TASK TO CARRY OUT> The stretch from the line with "Hr. split; cbn; try done." through the line with "He Hne. split; cbn; try done." in the records below: write it out exactly, and nothing else.

Saved data entries
Lemma hashes_to_Some b h : hashes_to Sum b h = true → ∃ blk, b = Some blk ∧ hash_of blk = h ∧ h ≠ [].
Proof.
  destruct b as [blk|].
  - rewrite hashes_to_eq. intros [Hz%negb_true_iff Heq%bytes_equal_true]%andb_true_iff.
    exists blk. split_and!; [done..|]. by intros ->.
  - unfold hashes_to, Block_HashesTo. by destruct (zlen h =? 0).
Qed.

Lemma hashes_to_false blk h : hashes_to Sum (Some blk) h = false → hash_of blk ≠ [] → h ≠ hash_of blk.
Proof.
  rewrite hashes_to_eq. intros Hf Hne ->. rewrite (proj2 (bytes_equal_true _ _) eq_refl), andb_true_r in Hf.
  apply negb_false_iff, Z.eqb_eq in Hf. destruct (hash_of blk); [done|]. unfold zlen in Hf. simpl in Hf. lia.
Qed.

Lemma kept_step M k r h round step : kept M k r h → k_Round k ≤ round → kept M (k_step k round step) r h.
Proof.
  intros [(b & ? & ? & ?)|(r' & b & ? & ? & ?)] Hle; [left; by exists b|right; exists r', b].
  cbn. split_and!; try done; lia.
Qed.

(** Moving forward. *)
Lemma Inv_step M HP lo k round step :
  Inv M HP lo k → plt (pos k) (k_Height k, round, step) →
  (round = k_Round k → k_Step k ≤ step) →
  Inv M HP lo (k_step k round step).
Proof.
  intros [J1 J0 J2 J3 J4 J5 J6 J7 J8 J9 J10 J11] Hlt Hst.
  assert (k_Round k ≤ round) as Hr by (unfold plt in Hlt; cbn in Hlt; lia).
  split; cbn; try done.
  - left. by eapply ple_plt.
  - intros b Eb. destruct (J3 b Eb) as [Hne Hor]. split; [done|].
    destruct (decide (round = k_Round k)) as [->|]; [specialize (Hst eq_refl); lia|lia].
  - intros ti Hti. destruct (J4 ti Hti); lia.
  - intros v Hv. left. eapply ple_plt; [by apply J5|done].
  - intros v Hv Ht Hne Hh Hintact. apply kept_step; [by apply J9|done].
  - lia.
Qed.

Lemma Inv_votes M HP lo k hvs :
  Inv M HP lo k → HP (k_Height k) hvs → Inv M HP lo (k_votes k (Some hvs)).
Proof. intros [J1 J0 J2 J3 J4 J5 J6 J7 J8 J9 J10 J11] Hm. split; cbn; try done. by intros h [= <-]. Qed.

Lemma Inv_time M HP lo k ti :
  Inv M HP lo k → ti_Height ti = k_Height k → ti_Round ti ≤ k_Round k → Inv M HP lo (k_time k ti).
Proof.
  intros [J1 J0 J2 J3 J4 J5 J6 J7 J8 J9 J10 J11] Hh Hr. split; cbn; try done.
  intros ti' [Hti|Hti]%elem_of_app; [by apply J4|]. apply list_elem_of_singleton in Hti as ->. right. lia.
Qed.

Lemma Inv_save M HP lo k h b r bid :
  Inv M HP lo k → M PrecommitType h r bid → bid_Hash bid = hash_of b → hash_of b ≠ [] → Inv M HP lo (k_save k h b).
Proof.
  intros [J1 J0 J2 J3 J4 J5 J6 J7 J8 J9 J10 J11] Hm He Hne. split; cbn; try done.
  intros h' b' [Hin|Hin]%elem_of_app; [by apply J10|]. apply list_elem_of_singleton in Hin as [= -> ->]. eauto.
Qed.

(** Giving up the lock because of a majority of prevotes. *)
Lemma Inv_unlock M HP lo k b r bid :
  Inv M HP lo k → k_LockedBlock k = Some b → k_LockedRound k < r ≤ k_Round k →
  M PrevoteType (k_Height k) r bid → (intact → bid_Hash bid ≠ hash_of b) → Inv M HP lo (k_lock k (-1) None).
Proof.
  intros [J1 J0 J2 J3 J4 J5 J6 J7 J8 J9 J10 J11] Eb Hr Hm Hne. split; cbn; try done.
  intros v Hv Ht Hh Hhe Hintact. specialize (Hne Hintact). destruct (J9 v Hv Ht Hh Hhe Hintact) as [(b' & Eb' & Eh & Hle)|Hright]; [|by right].
  right. exists r, bid. rewrite Eb in Eb'. injection Eb' as <-. cbn. rewrite <-Eh. split_and!; try done; lia.
Qed.

(** A vote of the current round, then the step it belongs to. *)
Lemma Inv_send M HP lo k v step :
  Inv M HP lo k → plt (pos k) (k_Height k, k_Round k, step) → vpos v = (k_Height k, k_Round k, step) →
  (vote_Type v = PrevoteType ∨ vote_Type v = PrecommitType) →
  (vote_Type v = PrevoteType → ∀ b, k_LockedBlock k = Some b → bid_Hash (vote_BlockID v) = hash_of b) →
  (vote_Type v = PrecommitType → bid_Hash (vote_BlockID v) ≠ [] →
     M PrevoteType (vote_Height v) (vote_Round v) (vote_BlockID v) ∧
     kept M (k_step k (k_Round k) step) (vote_Round v) (bid_Hash (vote_BlockID v))) →
  Inv M HP lo (k_step (k_send k [v]) (k_Round k) step).
Proof.
  intros Hinv Hlt Hpos Hty Hpre Hcom.
  assert (Inv M HP lo (k_step k (k_Round k) step)) as [J1 J0 J2 J3 J4 J5 J6 J7 J8 J9 J10 J11].
  { apply Inv_step; [done|done|]. intros _. unfold plt in Hlt. cbn in Hlt. lia. }
  pose proof (iv_past _ _ _ _ Hinv) as P5. pose proof (iv_kept _ _ _ _ Hinv) as P9.
  injection Hpos as Hvh Hvr Hvs.
  split; cbn in *; try done.
  - by apply prefix_app_r.
  - intros w [Hw|Hw]%elem_of_app; [by apply J5|]. apply list_elem_of_singleton in Hw as ->.
    right. unfold vpos, pos. cbn. by rewrite Hvh, Hvr, Hvs.
  - intros w [Hw|Hw]%elem_of_app; [by apply J6|]. by apply list_elem_of_singleton in Hw as ->.
  - intros Hintact. apply ordered_snoc; [by apply J7|]. intros w Hw. split.
    { eapply ple_plt; [by apply P5|]. unfold vpos. rewrite Hvh, Hvr, Hvs. exact Hlt. }
    intros Htw Htv Hh Hne Hdiff.
    destruct (P9 w Hw Htw Hne ltac:(congruence) Hintact) as [(b & Eb & Eh & _)|(r & b & Hr & Hm & Hb)].
    + exfalso. apply Hdiff. rewrite (Hpre Htv b Eb). done.
    + exists r, b. rewrite Hvr, Hh, Hvh. done.
  - intros w [Hw|Hw]%elem_of_app; [by apply J8|]. apply list_elem_of_singleton in Hw as ->.
    intros Ht Hne. by apply Hcom.
  - intros w [Hw|Hw]%elem_of_app; [intros; by apply J9|]. apply list_elem_of_singleton in Hw as ->.
    intros Ht Hne _ _. by apply Hcom.
Qed.

(** Locking, or locking again, on a block with a majority of prevotes in the current round. *)
Lemma Inv_lock M HP lo k b bid :
  Inv M HP lo k → k_Step k < RoundStepPrecommit → M PrevoteType (k_Height k) (k_Round k) bid →
  hash_of b = bid_Hash bid → bid_Hash bid ≠ [] →
  Inv M HP lo (k_step (k_lock k (k_Round k) (Some b)) (k_Round k) RoundStepPrecommit).
Proof.
  intros Hinv Hst Hm Eb Hne.
  assert (Inv M HP lo (k_step k (k_Round k) RoundStepPrecommit)) as [J1 J0 J2 J3 J4 J5 J6 J7 J8 J9 J10 J11].
  { apply Inv_step; [done| |lia]. unfold plt. cbn. lia. }
  pose proof (iv_lock _ _ _ _ Hinv) as P3. split; cbn in *; try done.
  - intros b' [= <-]. split; [intros _; congruence|]. right. lia.
  - intros v Hv Ht Hv0 Hh Hintact.
    destruct (J9 v Hv Ht Hv0 Hh Hintact) as [(b' & Eb' & Eh & Hle)|Hright]; [|by right]. cbn in Eb', Hle.
    destruct (P3 b' Eb') as [_ Hlr].
    destruct (decide (hash_of b' = hash_of b)) as [E|E].
    + left. exists b. cbn. split_and!; [done|congruence|lia].
    + right. exists (k_Round k), bid. cbn. split_and!; [lia|lia|done|congruence].
Qed.

(** A precommit of the current step: for nothing, or for the block of the lock. *)
Lemma Inv_precommit M HP lo k v :
  Inv M HP lo k → vpos v = pos k → vote_Type v = PrecommitType → (∀ w, w ∈ k_sent k → plt (vpos w) (pos k)) →
  (bid_Hash (vote_BlockID v) ≠ [] → M PrevoteType (k_Height k) (k_Round k) (vote_BlockID v) ∧
     ∃ b, k_LockedBlock k = Some b ∧ hash_of b = bid_Hash (vote_BlockID v) ∧ k_LockedRound k = k_Round k) →
  Inv M HP lo (k_send k [v]).
Proof.
  intros [J1 J0 J2 J3 J4 J5 J6 J7 J8 J9 J10 J11] Hpos Hty Hlt Hlock.
  pose proof Hpos as Hpos'. injection Hpos' as Hvh Hvr Hvs.
  split; cbn; try done.
  - by apply prefix_app_r.
  - intros w [Hw|Hw]%elem_of_app; [by apply J5|]. apply list_elem_of_singleton in Hw as ->. by right.
  - intros w [Hw|Hw]%elem_of_app; [by apply J6|]. apply list_elem_of_singleton in Hw as ->. by right.
  - intros Hintact. apply ordered_snoc; [by apply J7|]. intros w Hw. split; [rewrite Hpos; by apply Hlt|]. rewrite Hty. done.
  - intros w [Hw|Hw]%elem_of_app; [by apply J8|]. apply list_elem_of_singleton in Hw as ->.
    intros _ Hne. rewrite Hvh, Hvr. by apply Hlock.
  - intros w [Hw|Hw]%elem_of_app; [intros; by apply J9|]. apply list_elem_of_singleton in Hw as ->.
    intros _ Hne _ _. left. destruct (Hlock Hne) as (_ & b & Eb & Eh & Er). exists b. cbn. split_and!; [done..|lia].
Qed.

(** A new height. *)
Lemma Inv_height M HP lo k height hvs :
  Inv M HP lo k → k_Height k < height → HP height hvs →
  Inv M HP lo (mkCore height 0 RoundStepNewHeight (-1) None (Some hvs) (k_sent k) (k_timeouts k) (k_saved k)).
Proof.
  intros [J1 J0 J2 J3 J4 J5 J6 J7 J8 J9 J10 J11] Hlt Hno.
  assert (plt (pos k) (height, 0, RoundStepNewHeight)) as Hp by (left; done).
  split; cbn; try done.
  - left. by eapply ple_plt.
  - by intros h [= <-].
  - intros ti Hti. destruct (J4 ti Hti); lia.
  - intros v Hv. left. apply (ple_plt _ (pos k)); [by apply J5|done].
  - intros v Hv Ht Hne Hh _. exfalso. pose proof (J5 v Hv) as Hpv. unfold ple, plt, vpos, pos in Hpv. cbn in Hpv.
    destruct Hpv as [Hpv|Hpv]; [lia|]. injection Hpv as ? ? ?. lia.
Qed.

Lemma Inv_mono (M M' : majorities) (HP HP' : Z → HeightVoteSet → Prop) lo k :
  (∀ t h r b, M t h r b → M' t h r b) → (∀ hvs, HP (k_Height k) hvs → HP' (k_Height k) hvs) → Inv M HP lo k → Inv M' HP' lo k.
Proof.
  intros Himp HHP [J1 J0 J2 J3 J4 J5 J6 J7 J8 J9 J10 J11]. split; try done.
  - intros hvs E. eauto.
  - intros Hintact. eapply ordered_mono; [|exact (J7 Hintact)]. intros v w [Hp Hr]. split; [done|]. intros A B C D E.
    destruct (Hr A B C D E) as (r & b & ? & ? & ?). exists r, b. auto.
  - intros v Hv Ht Hne. eauto.
  - intros v Hv Ht Hne Hh Hintact. destruct (J9 v Hv Ht Hne Hh Hintact) as [?|(r & b & ? & ? & ?)]; [by left|]. right. exists r, b. auto.
  - intros h b Hb. destruct (J10 h b Hb) as (r & bid & ? & ?). exists r, bid. auto.
Qed.

(** From here on. *)
Lemma Inv_from M HP lo k : Inv M HP lo k → Inv M HP (pos k, k_sent k) k.
Proof. intros [J1 J0 J2 J3 J4 J5 J6 J7 J8 J9 J10 J11]. split; try done. apply ple_refl. Qed.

EXERCISE ANSWER>
  intros [J1 J0 J2 J3 J4 J5 J6 J7 J8 J9 J10 J11] Hh Hr. split; cbn; try done.
  intros ti' [Hti|Hti]%elem_of_app; [by apply J4|]. apply list_elem_of_singleton in Hti as ->. right. lia.
Qed.

Lemma Inv_save M HP lo k h b r bid :
  Inv M HP lo k → M PrecommitType h r bid → bid_Hash bid = hash_of b → hash_of b ≠ [] → Inv M HP lo (k_save k h b).
Proof.
  intros [J1 J0 J2 J3 J4 J5 J6 J7 J8 J9 J10 J11] Hm He Hne. split; cbn; try done.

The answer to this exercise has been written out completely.